I always hold my breath in a funny combination of anticipation and dread when celebrities not usually associated with food get roped into pitching coffee machines. George Clooney did it for Nespresso, Roger Federer for Jura, and Brad Pitt has been appearing in short clips for De'Longhi for the past few years. Federer's print and online ads had a slightly stilted catchphrase: “Freshly ground, not capsuled.” But in Pitt's recent ad for the new TrueBrew coffee maker, he gets only a single word, which he speaks off-camera: perfetto.
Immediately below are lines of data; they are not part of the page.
(** * MusicBrain: a shallow embedding of the composition engine of SenseAudio

    The engine lives in [src/js/MusicBrain.js] (class [MusicBrain]); the
    structure wizard that assigns chords to bars is the click handler of
    [applyStructureBtn] in the application script.

    Modelling conventions.
    - JS numbers used as integers (MIDI notes, indices, steps of a 16-step
      grid) are [Z]; [%] on integers is [Z.rem] (the sign follows the dividend,
      as in JS).  Step positions and durations of the melody engines, which are
      computed with [/], are [Q]: every value they take is a dyadic rational
      that doubles represent exactly.
    - A JS object used as a dictionary is an association list searched with
      [String.eqb].  [lookup] reads own keys only and [a || b] on it is
      [or_else]; [jsGet] also gives the value inherited from
      [Object.prototype] (for a key such as ['constructor']) and [a || b] on
      it is [jsOrElse].  The functions read with [lookup] are modelled for
      keys that are not [Object.prototype] property names.
    - An array read [a[i]] is [js_nth], [None] standing for [undefined].
    - [Math.random()] is a stream [rnd : nat -> Q] consumed in call order; the
      position in the stream is threaded explicitly (state passing).
    - A [TypeError] thrown by reading a property of [undefined] is [None] in
      the result of the function that throws. *)

From Stdlib Require Import ZArith QArith Qround Qfield Qabs Qpower List String Ascii Bool Lia Lqa Sorted.
Import ListNotations.

Open Scope string_scope.
Open Scope Z_scope.

(* ------------------------------------------------------------------------- *)
(** ** JS helpers *)

Fixpoint lookup {A} (k : string) (m : list (string * A)) : option A :=
  match m with
  | [] => None
  | (k', v) :: m' => if String.eqb k k' then Some v else lookup k m'
  end.

(** The property names every object literal inherits from
    [Object.prototype]. *)
Definition objectProtoKeys : list string :=
  [ "constructor"; "__proto__"; "hasOwnProperty"; "isPrototypeOf";
    "propertyIsEnumerable"; "toString"; "toLocaleString"; "valueOf";
    "__defineGetter__"; "__defineSetter__"; "__lookupGetter__"; "__lookupSetter__" ].

Definition isProtoKey (k : string) : bool := existsb (String.eqb k) objectProtoKeys.

(** The value of [obj[k]] on an object literal: an own value, the built-in
    [Object.prototype[k]] (a function, or [Object.prototype] itself for
    [__proto__]; truthy, with no index properties), or [undefined]. *)
Inductive jsProp (A : Type) : Type :=
| Own (v : A)
| Inherited (k : string)
| Undefined.
Arguments Own {A} v.
Arguments Inherited {A} k.
Arguments Undefined {A}.

Definition jsGet {A} (k : string) (m : list (string * A)) : jsProp A :=
  match lookup k m with
  | Some v => Own v
  | None => if isProtoKey k then Inherited k else Undefined
  end.

(** [a || b] on property reads whose own values are objects (truthy). *)
Definition jsOrElse {A} (a b : jsProp A) : jsProp A :=
  match a with Undefined => b | v => v end.

Definition js_or {A} (a : jsProp A) (d : A) : jsProp A := jsOrElse a (Own d).

(** [o || d] where [o] is a property read that is either an object or
    [undefined]. *)
Definition or_else {A} (o : option A) (d : A) : A :=
  match o with Some v => v | None => d end.

(** [a[i]] for an integer index [i]. *)
Definition js_nth {A} (l : list A) (i : Z) : option A :=
  if 0 <=? i then nth_error l (Z.to_nat i) else None.

(** [for (let i = a; i < b; i++)] as the list of the values of [i]. *)
Definition zrange (a b : Z) : list Z :=
  map (fun n => a + Z.of_nat n) (seq 0 (Z.to_nat (b - a))).

(** [arr.includes(x)] / [set.has(x)] on integers. *)
Definition zmem (x : Z) (l : list Z) : bool := existsb (Z.eqb x) l.

(* ------------------------------------------------------------------------- *)
(** ** Theory tables (constructor of [MusicBrain]) *)

Definition scales : list (string * list Z) :=
  [ ("Major",           [0; 2; 4; 5; 7; 9; 11]);
    ("Minor",           [0; 2; 3; 5; 7; 8; 10]);
    ("HarmonicMinor",   [0; 2; 3; 5; 7; 8; 11]);
    ("Dorian",          [0; 2; 3; 5; 7; 9; 10]);
    ("Mixolydian",      [0; 2; 4; 5; 7; 9; 10]);
    ("Blues",           [0; 3; 5; 6; 7; 10]);
    ("PentatonicMajor", [0; 2; 4; 7; 9]);
    ("PentatonicMinor", [0; 3; 5; 7; 10]) ].

Record chord := mkChord { c_name : string; c_type : string; intervals : list Z }.

Definition chordDegrees : list (string * list chord) :=
  [ ("Major",
      [ mkChord "I" "Major" [0; 4; 7]; mkChord "ii" "Minor" [2; 5; 9];
        mkChord "iii" "Minor" [4; 7; 11]; mkChord "IV" "Major" [5; 9; 0];
        mkChord "V" "Major" [7; 11; 2]; mkChord "vi" "Minor" [9; 0; 4];
        mkChord "vii¬∞" "Dim" [11; 2; 5] ]);
    ("Minor",
      [ mkChord "i" "Minor" [0; 3; 7]; mkChord "ii¬∞" "Dim" [2; 5; 8];
        mkChord "III" "Major" [3; 7; 10]; mkChord "iv" "Minor" [5; 8; 0];
        mkChord "v" "Minor" [7; 10; 2]; mkChord "VI" "Major" [8; 0; 3];
        mkChord "VII" "Major" [10; 2; 5] ]);
    ("HarmonicMinor",
      [ mkChord "i" "Minor" [0; 3; 7]; mkChord "ii¬∞" "Dim" [2; 5; 8];
        mkChord "III+" "Aug" [3; 7; 11]; mkChord "iv" "Minor" [5; 8; 0];
        mkChord "V" "Major" [7; 11; 2]; mkChord "VI" "Major" [8; 0; 3];
        mkChord "vii¬∞" "Dim" [11; 2; 5] ]);
    ("Dorian",
      [ mkChord "i" "Minor" [0; 3; 7]; mkChord "ii" "Minor" [2; 5; 9];
        mkChord "III" "Major" [3; 7; 10]; mkChord "IV" "Major" [5; 9; 0];
        mkChord "v" "Minor" [7; 10; 2]; mkChord "vi¬∞" "Dim" [9; 0; 3];
        mkChord "VII" "Major" [10; 2; 5] ]);
    ("Mixolydian",
      [ mkChord "I" "Major" [0; 4; 7]; mkChord "ii" "Minor" [2; 5; 9];
        mkChord "iii¬∞" "Dim" [4; 7; 10]; mkChord "IV" "Major" [5; 9; 0];
        mkChord "v" "Minor" [7; 10; 2]; mkChord "vi" "Minor" [9; 0; 4];
        mkChord "bVII" "Major" [10; 2; 5] ]);
    ("Blues",
      [ mkChord "I7" "Dom7" [0; 4; 7]; mkChord "IV7" "Dom7" [5; 9; 0];
        mkChord "V7" "Dom7" [7; 11; 2]; mkChord "I" "Major" [0; 4; 7];
        mkChord "bVII" "Major" [10; 2; 5] ]);
    ("PentatonicMajor",
      [ mkChord "I" "Major" [0; 4; 7]; mkChord "ii" "Minor" [2; 5; 9];
        mkChord "iii" "Minor" [4; 7; 11]; mkChord "V" "Major" [7; 11; 2];
        mkChord "vi" "Minor" [9; 0; 4] ]);
    ("PentatonicMinor",
      [ mkChord "i" "Minor" [0; 3; 7]; mkChord "III" "Major" [3; 7; 10];
        mkChord "iv" "Minor" [5; 8; 0]; mkChord "v" "Minor" [7; 10; 2];
        mkChord "VII" "Major" [10; 2; 5] ]) ].

(** [vocalRanges]: name -> (min, max). *)
Definition vocalRanges : list (string * (Z * Z)) :=
  [ ("NONE", (0, 127)); ("SOPRANO", (60, 84)); ("MEZZO", (57, 81));
    ("ALTO", (53, 77)); ("TENOR", (48, 72)); ("BARITONE", (41, 64));
    ("BASS", (36, 60)) ].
Well, it's certainly interesting.
The TrueBrew is part of a relatively new club of hard-to-define coffee makers. As I used it over the course of a month, I noted characteristics reminiscent of the Spinn, an AeroPress, a regular-old drip coffee machine, and a superautomatic espresso machine like Federer's Jura. Maybe you could call the TrueBrew a superdrip?
The Spinn, for example, grinds coffee then uses a centrifuge to brew a mean cup with little cleanup. Paired with a nice coffee grinder, the Oxo 8-Cup and Braun MultiServe both make excellent single cups and carafes of drip. AeroPress makes only single fantastic cups just by pouring hot water into its brewing chamber and using your muscles to press the coffee through a tiny paper filter.
It's a motley but high-functioning crew.